For what I know, there is no difference in pronounciation between northern and southern accent when pronouncing a (non cancelled) <E muet>. It will be [œ]. Maybe in some contextes, the southern pronounciation has a slightly more opened sound (and slightly longer) than the northern one, but the difference is too small to be taken in consideration, unless you are a phonetician studying such minor variations.

A+,


----------



## john_riemann_soong

Now I'm confused. Which is correct?

"It would not sound formal, nor posh. because even when you speak very slowly, or very formally, you do not pronounce the E of ne. when the previous word ends in a mute E."

Why did my French teachers (on both sides of the globe) never tell me this?

Interestingly, Wikipedia gives me different vowel sounds for "je", "jeune", and then Wiktionary begs to differ (uses the schwa transcription).

Wiktionary tells me /ʒə/, Wikipedia gives /ʒʷɵ/ (oh the horrors of trying to figure out labialisation, I didn't even know what it was) and then some people here saying that it's the same as ʒø. Which is it? Have I been using the wrong vowel for four years?!!

So would "il ne" be pronounced as "iln", too? I suppose it would be impossible to pronounce the "iln" and the  e-muet as a single consonant together, right?


----------



## Franglais1969

I have to confess, all these phonetic symbols confuse me immensely. I only pronounce things the way I was taught by my mum, and I have never had a problem with making myself understood in France, be it Paris, Brittany, Normandy or Aquitaine.

My only complaint about the Northern French population is I wish they would speak just a little bit slower!


----------



## john_riemann_soong

I wonder what a French text-to-speech program would do.

I was rather surprised about "ʒʷ" myself, because "ʷ" is one of those fancy superscript symbols I associate with reconstructed languages like Proto-Indo-European and laryngeals (though I suppose they use an h.) Is "ʒʷ" part of that consonant cluster sound you being talked about?

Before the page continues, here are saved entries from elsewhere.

(* ===== verification/Samples.v ===== *)
(** * Concrete objects and worlds

    Small objects, and a world in which one pod is stored, at which the
    theorems with hypotheses are applied. *)
From S2P Require Import Prelude RustStd Json External Models Wire Error Bus World Repository.
From S2P Require Import RepositoryOk Reference RefEnv.

Local Open Scope Z_scope.

(** The 128-bit identifier [n]; far from those [ref_env] draws. *)
Definition sample_uuid (n : Z) : Uuid := default Uuid_nil (checked n).

Definition app_labels : gmap string string := {["app" := "web"]}.

Definition sample_meta (name : string) (uid : Uuid) (owners : option (list OwnerReference))
    : ObjectMeta :=
  mk_ObjectMeta (Some name) (Some "default") (Some uid) None (Some app_labels) None None owners.

Definition sample_template : PodTemplateSpec :=
  mk_PodTemplateSpec (mk_ObjectMeta None None None None (Some app_labels) None None None)
    PodSpec_default.
Definition sample_selector : LabelSelector := mk_LabelSelector (Some app_labels) None.

Definition sample_status (phase : PodPhase) (ip : option string) : PodStatus :=
  mk_PodStatus phase None ip None None None None None None.

Definition sample_pod (name : string) (uid : Uuid) (phase : PodPhase) (node ip : option string)
    (owners : option (list OwnerReference)) : Pod :=
  Pod_with_metadata (sample_meta name uid owners)
    (Pod_with_spec (PodSpec_with_node_name node PodSpec_default)
      (Pod_with_status (Some (sample_status phase ip)) Pod_default)).

Lemma no_uid_in_use x : ¬ repo_has_uid Pod x empty_db.
Proof. intros (k & r & Hk & _)%uid_taken_spec. discriminate Hk. Qed.

Lemma start_wf : repo_wf Pod (w_db start).
Proof. apply map_Forall_empty. Qed.

(** A world in which one pod is stored. *)
Lemma one_pod_world pod s u :
  pod_status pod = Some s → om_uid (pod_metadata pod) = Some u → ∃ w,
  repo_wf Pod (w_db w) ∧ w_uuids w = 0%nat ∧
  repo_view Pod (w_db w) =
    {[object_key (pod_metadata pod) := stored_pod (Some u) (Some (ref_now 0)) pod s]} ∧
  (∀ x, repo_has_uid Pod x (w_db w) → x = uuid_to_string u) ∧
  ∃ t, w_db w = set_pods t empty_db.
Proof.
  intros Hs Hu.
  destruct (run_pod_create pod s start ref_quiet) as (w & _ & Hv & Hwf & _ & Hdb & Huu & Hid).
  - apply map_Forall_empty.
  - done.
  - right. apply no_uid_in_use.
  - exists w. split; [done|]. split; [by rewrite Huu, Hu|]. split; [|split; [|done]].
    + rewrite Hv. unfold chosen_uid. by rewrite Hu.
    + intros x [Hx|Hx]%Hid; [by apply no_uid_in_use in Hx|].
      rewrite Hx. unfold chosen_uid. by rewrite Hu.
Qed.
(* ===== verification/Lease.v ===== *)
(** * Leases ([src/src/db/lease.rs])

    The named leases with which several server processes on one Postgres
    database agree on who runs a controller.  [try_acquire] is one process's
    call; the second part interleaves the calls of many processes on one
    lease, each a single statement. *)
From S2P Require Import Prelude RustStd Json External Error Bus World Repository RepositoryOk.
From S2P Require Import Reference RefEnv.

Local Open Scope Z_scope.

Inductive Backend : Type := Sqlite | Postgres.

#[export] Instance Backend_eq_dec : EqDecision Backend.
Proof. solve_decision. Defined.

Definition Backend_from_url (url : string) : Backend :=
  if starts_with "sqlite:" url then Sqlite else Postgres.

Record LeaseManager : Type := mk_LeaseManager {
  lm_holder : string;
  lm_backend : Backend;
}.

Section lease.
Context `{Extern, Env}.

Definition LeaseManager_new {E} (backend : Backend) : M E LeaseManager :=
  u ← new_v4; mret (mk_LeaseManager (uuid_to_string u) backend).

(** Whether [ON CONFLICT .. DO UPDATE .. WHERE holder = excluded.holder OR
    expires_at < now] fires on a row; a comparison with NULL does not. *)
Definition lease_free (holder now : string) (row : LeaseRow) : bool :=
  match lr_holder row with Some h => str_eqb h holder | None => false end ||
  match lr_expires_at row with Some e => str_ltb e now | None => false end.

(** The statement; its result is [rows_affected()]. *)
Definition acquire_stmt (name holder expires now : string) (_ : nat) (d : Db)
    : result string (nat * Db) :=
  let take := set_leases (<[name := mk_LeaseRow (Some holder) (Some expires)]> (db_leases d)) d in
  match db_leases d !! name with
  | None => Ok (1%nat, take)
  | Some row => if lease_free holder now row then Ok (1%nat, take) else Ok (0%nat, d)
  end.

(** [chrono::Duration::from_std(ttl).unwrap_or(30 s)], in nanoseconds. *)
Definition lease_duration (ttl : Z) : Z :=
  if ttl <=? 9223372036854775807 * 1000000 then ttl else 30000000000.

Definition try_acquire {E} (lm : LeaseManager) (name : string) (ttl : Z) : M E bool :=
  match lm_backend lm with
  | Sqlite => mret true
  | Postgres =>
      t ← now;
      let expires := dt_add t (lease_duration ttl) in
      r ← attempt (run_stmt
            (acquire_stmt name (lm_holder lm) (to_rfc3339 expires) (to_rfc3339 t)));
      mret match r with Ok n => (0 <? Z.of_nat n) | Err _ => false end
  end.
End lease.

(** ** Many processes on one lease *)

(** One call of [try_acquire] on the lease: who called, the clock it read, the
    expiry it asked for and whether it was granted. *)
Record Attempt : Type := mk_Attempt {
  at_holder : string;
  at_now : DateTime;
  at_expires : DateTime;
  at_granted : bool;
}.

Section processes.
Context `{Extern} (name : string).

Inductive lease_step : Db → Attempt → Db → Prop :=
| lease_call d h t e n d' :
    acquire_stmt name h (to_rfc3339 e) (to_rfc3339 t) 0 d = Ok (n, d') →
    lease_step d (mk_Attempt h t e (0 <? Z.of_nat n)) d'.

Inductive lease_trace : Db → list Attempt → Db → Prop :=
| lease_done d : lease_trace d [] d
| lease_next d a d1 tr d2 :
    lease_step d a d1 → lease_trace d1 tr d2 → lease_trace d (a :: tr) d2.

(** The clocks agree and do not go back along the trace, and a process that
    calls again does not ask for an earlier expiry (the lease time is
    constant). *)
Definition clocks_agree (tr : list Attempt) : Prop :=
  StronglySorted (λ a b, val (at_now a) <= val (at_now b) ∧
                         val (at_expires a) <= val (at_expires b)) tr.

(** The row as instants. *)
Definition lease_held (d : Db) (h : string) (e : DateTime) : Prop :=
  db_leases d !! name = Some (mk_LeaseRow (Some h) (Some (to_rfc3339 e))).

Context `{!ExternOk}.

Lemma granted_holds d a d' :
  lease_step d a d' → at_granted a = true → lease_held d' (at_holder a) (at_expires a).
Proof.
  intros [d0 h t e n d1 Hs]. simpl. unfold acquire_stmt in Hs.
  destruct (db_leases d0 !! name) as [row|]; [destruct (lease_free _ _ row)|];
    simplify_eq/=; try done; intros _; unfold lease_held; simpl; by rewrite lookup_insert_eq.
Qed.

(** A call on a held lease: granted to the holder, or to another process once
    the lease has expired; refused otherwise, and then nothing changes. *)
Lemma call_on_held d h e a d' :
  lease_held d h e → lease_step d a d' →
  (at_granted a = true ∧ (at_holder a = h ∨ val e < val (at_now a))) ∨
  (at_granted a = false ∧ d' = d).
Proof.
  intros Hd Hst. revert Hd. destruct Hst as [d0 h' t e' n d1 Hs]. intros Hd. simpl.
  unfold acquire_stmt in Hs.
  unfold lease_held in Hd. rewrite Hd in Hs. unfold lease_free in Hs. simpl in Hs.
  destruct (str_eqb_reflect h h') as [<-|Hne]; simpl in Hs.
  { simplify_eq/=. left. auto. }
  rewrite rfc3339_order in Hs. destruct (Z.ltb_spec (val e) (val t)); simplify_eq/=; auto.
Qed.

(** While nobody reads a clock past [e], the lease stays with its holder. *)
Lemma held_until d h e tr d' :
  lease_held d h e → lease_trace d tr d' → clocks_agree tr →
  Forall (λ a, val e <= val (at_expires a)) tr →
  ∀ b, b ∈ tr → at_granted b = true → at_holder b ≠ h → val e < val (at_now b).
Proof.
  intros Hd Htr Hs He. revert h e Hd He.
  induction Htr as [|d a d1 tr d2 Hstep Htr IH]; intros h e Hd He b Hb Hg Hne.
  { by apply not_elem_of_nil in Hb. }
  apply StronglySorted_cons in Hs as [Ha Hs].
  apply Forall_cons in He as [Hea He].
  pose proof (call_on_held _ _ _ _ _ Hd Hstep) as Hcall.
  apply elem_of_cons in Hb as [->|Hb].
  { destruct Hcall as [[_ [?|?]]|[? _]]; [done|done|congruence]. }
  destruct Hcall as [[Hga [Hh|Hlt]]|[_ ->]].
  - pose proof (granted_holds _ _ _ Hstep Hga) as Hd1. rewrite Hh in Hd1.
    assert (val (at_expires a) < val (at_now b)); [|lia].
    eapply (IH Hs h (at_expires a)); try done.
    eapply Forall_impl; [exact Ha|]. simpl. lia.
  - rewrite Forall_forall in Ha. destruct (Ha b Hb). lia.
  - by eapply (IH Hs h e).
Qed.
End processes.

(** C11.  Mutual exclusion.  If a call is granted the lease up to [at_expires a]
    and a call of another process is granted it later, that process's clock
    had passed [at_expires a]: with clocks that agree, no two processes hold
    the lease at once. *)
Theorem lease_mutual_exclusion `{ExternOk} name d tr d' i j a b :
  lease_trace name d tr d' → clocks_agree tr →
  tr !! i = Some a → tr !! j = Some b → (i < j)%nat →
  at_granted a = true → at_granted b = true → at_holder b ≠ at_holder a →
  val (at_expires a) < val (at_now b).
Proof.
  intros Htr. revert i j. induction Htr as [|d a0 d1 tr d2 Hstep Htr IH];
    intros i j Hs Hi Hj Hij Ha Hb Hne; [done|].
  apply StronglySorted_cons in Hs as [Hle Hs].
  destruct j as [|j]; [lia|]. destruct i as [|i]; simpl in *.
  - injection Hi as ->. pose proof (granted_holds name _ _ _ Hstep Ha) as Hd1.
    eapply (held_until name); try done.
    + eapply Forall_impl; [exact Hle|]. simpl. lia.
    + by eapply list_elem_of_lookup_2.
  - apply (IH i j); try done. lia.
Qed.

(**  [try_acquire], on Postgres and when its statement runs, is exactly
    one step of the interleaving above, with the reading of its clock and an
    expiry [ttl] later; on SQLite it is granted without touching the database,
    and a failed statement is a refusal. *)
Theorem try_acquire_steps `{Extern, Env} lm name ttl w :
  match lm_backend lm with
  | Sqlite => try_acquire (E:=string) lm name ttl w = (Ok true, w)
  | Postgres =>
      let t := env_now (w_clock w) in
      let r := try_acquire (E:=string) lm name ttl w in
      match env_fault (w_stmts w) with
      | None => ∃ granted, r.1 = Ok granted ∧
          lease_step name (w_db w)
            (mk_Attempt (lm_holder lm) t (dt_add t (lease_duration ttl)) granted) (w_db r.2)
      | Some (NotRun _) => r.1 = Ok false ∧ w_db r.2 = w_db w
      | Some (LostReply _) => r.1 = Ok false ∧ ∃ granted,
          lease_step name (w_db w)
            (mk_Attempt (lm_holder lm) t (dt_add t (lease_duration ttl)) granted) (w_db r.2)
      end
  end.
Proof.
  unfold try_acquire. destruct (lm_backend lm); [done|].
  set (t := env_now (w_clock w)). set (e := dt_add t (lease_duration ttl)).
  assert (∃ n d', acquire_stmt name (lm_holder lm) (to_rfc3339 e) (to_rfc3339 t) 0 (w_db w) =
    Ok (n, d')) as (n & d' & E).
  { unfold acquire_stmt. destruct (db_leases (w_db w) !! name) as [row|];
      [destruct (lease_free _ _ row)|]; by eexists _, _. }
  assert (Hst : lease_step name (w_db w)
    (mk_Attempt (lm_holder lm) t e (0 <? Z.of_nat n)) d') by (by constructor).
  assert (E' : acquire_stmt name (lm_holder lm) (to_rfc3339 e) (to_rfc3339 t) (w_stmts w)
    (w_db w) = Ok (n, d')) by exact E.
  unfold mbind, st_bind, now, attempt, run_stmt. simpl. fold t e. rewrite E'.
  destruct (env_fault (w_stmts w)) as [[msg|msg]|]; simpl; eauto.
Qed.

(** ** A concrete trace: another process takes over after the expiry *)

Definition first_call : Attempt := mk_Attempt "a" (ref_now 0) (ref_now 30) true.
Definition later_call : Attempt := mk_Attempt "b" (ref_now 31) (ref_now 61) true.

Lemma lease_mutual_exclusion_witness :
  (∃ d', lease_trace "scheduler" empty_db [first_call; later_call] d') ∧
  val (at_expires first_call) < val (at_now later_call).
Proof.
  assert (∃ d', lease_trace "scheduler" empty_db [first_call; later_call] d') as [d' Htr].
  { eexists. econstructor.
    - apply (lease_call _ _ "a" (ref_now 0) (ref_now 30) 1). reflexivity.
    - econstructor; [|constructor].
      apply (lease_call _ _ "b" (ref_now 31) (ref_now 61) 1). vm_compute. reflexivity. }
  split; [by exists d'|].
  eapply (lease_mutual_exclusion _ _ _ _ 0 1 first_call later_call Htr);
    try reflexivity; [|lia|done].
  repeat constructor; vm_compute; discriminate.
Defined.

Is /ʒʷn/  the one syllable "j'n" that was referred to earlier?

I was thinking about teaching my children (non-existent:I'm only 16 at the moment ) French in the future from infanthood, but now I'm afraid (on top of not being a native speaker myself) I'm going to teach them all the wrong things and then they'll be native speakers of non-standard French!



Franglais1969 said:


> My only complaint about the Northern French population is I wish they would speak just a little bit slower!

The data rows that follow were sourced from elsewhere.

(* ===== verification/Replication.v ===== *)
(** * Watch streams and their replication between servers

    The [change_log] table ([src/src/db/change_log.rs]), the task that writes
    a published event to it and notifies the peers ([src/src/server/bus.rs]),
    the listener that turns a peer's notification into a local event and the
    pruner ([src/src/server/mod.rs]), and the stream a watching client reads
    ([src/src/server/table.rs]).  Servers that share one Postgres database are
    interleaved by the step relation [cluster_step]. *)
From S2P Require Import Prelude RustStd Json External Models Wire Error Bus World Repository.

Local Open Scope Z_scope.

Section change_log.
Context `{Extern, Env}.

(** [INSERT INTO change_log]: the primary key must be free. *)
Definition insert_change (id : string) (row : ChangeLogRow) (_ : nat) (d : Db)
    : result string (() * Db) :=
  match db_change_log d !! id with
  | Some _ => Err "UNIQUE constraint failed: change_log.id"
  | None => Ok ((), set_change_log (<[id := row]> (db_change_log d)) d)
  end.

Definition change_log_insert (instance_id kind : string) (namespace : option string)
    (name event_type : string) (object : Value) : M string string :=
  id ← new_v4;
  now ← now_str;
  run_stmt (insert_change (uuid_to_string id)
    (mk_ChangeLogRow instance_id kind namespace name event_type (json_print object) now));;
  mret (uuid_to_string id).

Definition select_change (id : string) (_ : nat) (d : Db)
    : result string (option ChangeLogRow * Db) :=
  Ok (db_change_log d !! id, d).
Definition change_log_fetch (id : string) : M string (option ChangeLogRow) :=
  run_stmt (select_change id).

(** [DELETE .. WHERE created_at < ?]; the result is [rows_affected()]. *)
Definition older_than (cutoff : string) (row : ChangeLogRow) : bool :=
  str_ltb (clr_created_at row) cutoff.
Definition delete_older (cutoff : string) (_ : nat) (d : Db) : result string (nat * Db) :=
  let keep := filter (λ kr, older_than cutoff kr.2 = false) (db_change_log d) in
  Ok ((size (db_change_log d) - size keep)%nat, set_change_log keep d).

(** [ttl_seconds] back from now, in nanoseconds. *)
Definition prune_older_than (ttl_seconds : Z) : M string nat :=
  now ← now;
  run_stmt (delete_older (to_rfc3339 (dt_add now (- (ttl_seconds * 1000000000))))).

Definition PRUNE_TTL_SECS : Z := 300.

(** One round of the pruner; a failure is logged. *)
Definition pruner_tick : M string () := attempt (prune_older_than PRUNE_TTL_SECS);; mret ().
End change_log.

(** ** Replication

    Besides the world, [replicate] sends notifications: [(channel, payload)],
    oldest first. *)
Abbreviation Notifying := (ST (World * list (string * string)) string).

Definition on_world {A} (m : M string A) : Notifying A := λ '(w, notes),
  let '(r, w') := m w in (r, (w', notes)).

Section replicate.
Context `{Extern, Env}.

(** [SELECT pg_notify($1, $2)]. *)
Definition pg_notify (channel payload : string) : Notifying () := λ '(w, notes),
  match env_fault (w_stmts w) with
  | None => (Ok (), (count_stmt w, notes ++ [(channel, payload)]))
  | Some (NotRun msg) => (Err msg, (count_stmt w, notes))
  | Some (LostReply msg) => (Err msg, (count_stmt w, notes ++ [(channel, payload)]))
  end.

Definition replicate (t : ReplicateTask) : Notifying () :=
  id ← on_world (change_log_insert (rep_instance_id (rt_rep t)) (rt_kind t) (rt_namespace t)
         (rt_name t) (rt_event_type t) (rt_object t));
  pg_notify (rep_channel (rt_rep t)) id.

(** ** The listener *)

Definition parse_event_type (s : string) : option WatchEventType :=
  if str_eqb s "ADDED" then Some Added
  else if str_eqb s "MODIFIED" then Some Modified
  else if str_eqb s "DELETED" then Some Deleted
  else None.

(** The kinds a peer's event may have. *)
Definition known_kinds : list string :=
  ["Pod"; "Service"; "Node"; "Namespace"; "ConfigMap"; "Secret"; "ServiceAccount";
   "Deployment"; "StatefulSet"; "DaemonSet";
   "Role"; "RoleBinding"; "ClusterRole"; "ClusterRoleBinding"].
Definition parse_kind (s : string) : option string :=
  if existsb (str_eqb s) known_kinds then Some s else None.

(** The event a row stands for, unless it is our own echo or unknown. *)
Definition event_of_change (instance_id : string) (row : ChangeLogRow) : option ChangeEvent :=
  if str_eqb (clr_instance_id row) instance_id then None
  else
    let object := default JNull (json_parse (clr_object row)) in
    event_type ← parse_event_type (clr_event_type row);
    kind ← parse_kind (clr_kind row);
    Some (mk_ChangeEvent kind (clr_namespace row) (clr_name row) event_type object).

(** One notification; a failed lookup and a pruned row are logged. *)
Definition handle_notification (instance_id payload : string) : M string () :=
  r ← attempt (F:=string) (change_log_fetch payload);
  match r with
  | Ok (Some row) =>
      match event_of_change instance_id row with
      | Some e => on_bus (republish_local e)
      | None => mret ()
      end
  | Ok None => mret ()
  | Err _ => mret ()
  end.
End replicate.

(** ** The stream of a watching client *)

Section watch.
Context `{Extern}.

Definition newline : string := String (ascii_of_nat 10) EmptyString.
Definition encode_event_line (event : Value) : string := json_print event +:+ newline.

Definition bookmark_event : Value :=
  JObj [("type", JStr "BOOKMARK");
        ("object", JObj [("kind", JStr "Status"); ("apiVersion", JStr "v1");
                         ("metadata", JObj [("resourceVersion", JStr "0")])])].

Definition watch_line (event_type : WatchEventType) (object : Value) : string :=
  encode_event_line (JObj [("type", JStr (as_wire event_type)); ("object", object)]).

(** The snapshot: what is queued before the live events. *)
Definition snapshot_lines {T} `{Json T} (items : list T) : list string :=
  ((λ item, watch_line Added (to_value item)) <$> items) ++ [encode_event_line bookmark_event].

(** What [bus_rx.recv()] returns. *)
Inductive Received : Type :=
| Event (e : ChangeEvent)
| Lagged (n : nat)
| Closed.

(** The forwarder while its client is connected: the lines it sends for what
    it receives, up to a lag or the end of the channel. *)
Fixpoint forward (filter : WatchFilter) (received : list Received) : list string :=
  match received with
  | Event e :: rest =>
      if matches filter e
      then watch_line (ce_event_type e) (ce_object e) :: forward filter rest
      else forward filter rest
  | Lagged _ :: _ => []
  | Closed :: _ => []
  | [] => []
  end.

(** The body of the response, without the keep-alive bookmarks that a third
    task mixes in. *)
Definition live_watch_lines {T} `{Json T} (items : list T) (filter : WatchFilter)
    (received : list Received) : list string :=
  snapshot_lines items ++ forward filter received.
End watch.

(** ** Servers on one database *)

(** A server: its bus, how many notifications it has taken, and (for the
    statements only) the events its own handlers published. *)
Record Server : Type := mk_Server {
  srv_bus : Bus;
  srv_read : nat;
  srv_published : list ChangeEvent;
}.

Record Cluster : Type := mk_Cluster {
  cl_db : Db;
  cl_notes : list (string * string);
  cl_servers : gmap string Server;
}.

Section cluster.
Context `{Extern, Env}.

(** The counters of a server's clock, identifiers and statements are free, so
    any reading, identifier or failure may happen at any step. *)
Inductive cluster_step : Cluster → Cluster → Prop :=
| server_publishes c id s {T} `{JsonPlain T} t kind ns name (x : T) :
    cl_servers c !! id = Some s → kind ∈ known_kinds →
    cluster_step c (mk_Cluster (cl_db c) (cl_notes c)
      (<[id := mk_Server (publish t kind ns name x (srv_bus s)) (srv_read s)
                 (srv_published s ++ [mk_ChangeEvent kind ns name t (to_value x)])]>
        (cl_servers c)))
| task_runs c id s before task after r clock uuids stmts w' notes' :
    cl_servers c !! id = Some s →
    bus_spawned (srv_bus s) = before ++ task :: after →
    replicate task (mk_World (cl_db c) (srv_bus s) clock uuids stmts, cl_notes c) =
      (r, (w', notes')) →
    cluster_step c (mk_Cluster (w_db w') notes'
      (<[id := mk_Server (mk_Bus (bus_sent (w_bus w')) (bus_replicator (w_bus w')) (before ++ after))
                 (srv_read s) (srv_published s)]> (cl_servers c)))
| notification_arrives c id s channel payload r clock uuids stmts w' :
    cl_servers c !! id = Some s →
    cl_notes c !! srv_read s = Some (channel, payload) →
    handle_notification id payload (mk_World (cl_db c) (srv_bus s) clock uuids stmts) = (r, w') →
    cluster_step c (mk_Cluster (w_db w') (cl_notes c)
      (<[id := mk_Server (w_bus w') (S (srv_read s)) (srv_published s)]> (cl_servers c)))
| listener_reconnects c id s :
    cl_servers c !! id = Some s →
    cluster_step c (mk_Cluster (cl_db c) (cl_notes c)
      (<[id := mk_Server (srv_bus s) (length (cl_notes c)) (srv_published s)]> (cl_servers c)))
| pruner_runs c r bus clock uuids stmts w' :
    pruner_tick (mk_World (cl_db c) bus clock uuids stmts) = (r, w') →
    cluster_step c (mk_Cluster (w_db w') (cl_notes c) (cl_servers c)).

(** Servers that have just started: no events, no rows, no notifications; each
    replicates under its own name. *)
Definition cluster_start (c : Cluster) : Prop :=
  db_change_log (cl_db c) = ∅ ∧ cl_notes c = [] ∧
  map_Forall (λ id s, ∃ channel,
    s = mk_Server (Bus_new_replicated (mk_Replicator id channel)) 0 []) (cl_servers c).

Definition cluster_reaches : Cluster → Cluster → Prop := rtc cluster_step.
End cluster.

Hmm, so if I say, took a listening comprehension examination, if it was done in the south of France, it would be easier? All this time I thought it was just my poor listening comprehension skills. I must say with pronouncing the "e-muet" it makes it easier to distinguish what would otherwise be homonyms.


----------



## Franglais1969

john_riemann_soong said:


> Hmm, so if I say, took a listening comprehension examination, if it was done in the south of France, it would be easier? All this time I thought it was just my poor listening comprehension skills. I must say with pronouncing the "e-muet" it makes it easier to distinguish what would otherwise be homonyms.


 
I wouldn't say easier. In Bordeaux, at least, they have their own words for things, but they do tend to speak a little bit slower. Maybe it is just me, but it takes my brain a little bit longer to register what has been said by a Parisian than by a Bordelais.

I have immense trouble understanding a French Canadian, however, unless it is written.


----------



## Qcumber

broglet said:


> Thanks very much, Q, so if I understand this correctly, the French "e-muet" is either not pronounced (giving rise to a consonantal cluster) or is the same sound [œ] as the vowel of boeuf. And the use of the schwa symbol in French dictionaries is just plain misleading!
> Is the fact that the schwa is so common in English, and absent in French, one of the reasons English people find it hard to achieve a true "French accent"? And is there an [œ] in English, or is its absence another reason?


 
It is misleading if we say it is a [phone], i.e. a sound. It is not if we say it's a /phoneme/, i.e. a matrix of traits that can be totally or partially realized. In French, the schwa may be reasonably regarded as a phoneme, hence should be noted /ə/. This phoneme either is realized as the phone [œ], or has no realization at all, hence the formation of a consonant cluster.
 
[œ] is not one of the sounds of the English language. The closest English phone is [3] - sorry the real IPA symbol doesn't display - as in fur. But anybody car hear the difference. 
 
A true French accent is hard to get if you are not bilingual like me because English syllables are stressed from their onset whereas the French ones are stressed on their ends - the effect is stressed-unstressed in English, unstressed-stressed in French. For instance if you say Eng. lamb, stress hits the part of the vowel close to the /l/ whereas in French lame "blade" (the vowel is different) stress falls on the part of the vowel close to the /m/. In other words the basic "tunes" of the two languages are opposite! English is basically trochaic while French is basically iambic. This is quite clear in sequences of two syllables, e.g. Eng. manner "°, French manière °" etc.
Even if we take an iambic sequence in English like a lamb "° and the same in French une lame °", you can hear that in English, as I said above, stress is near /l/, while in French it's near /m/. etc.


----------



## gilou

john_riemann_soong said:


> Now I'm confused. Which is correct?
> 
> "It would not sound formal, nor posh. because even when you speak very slowly, or very formally, you do not pronounce the E of ne. when the previous word ends in a mute E."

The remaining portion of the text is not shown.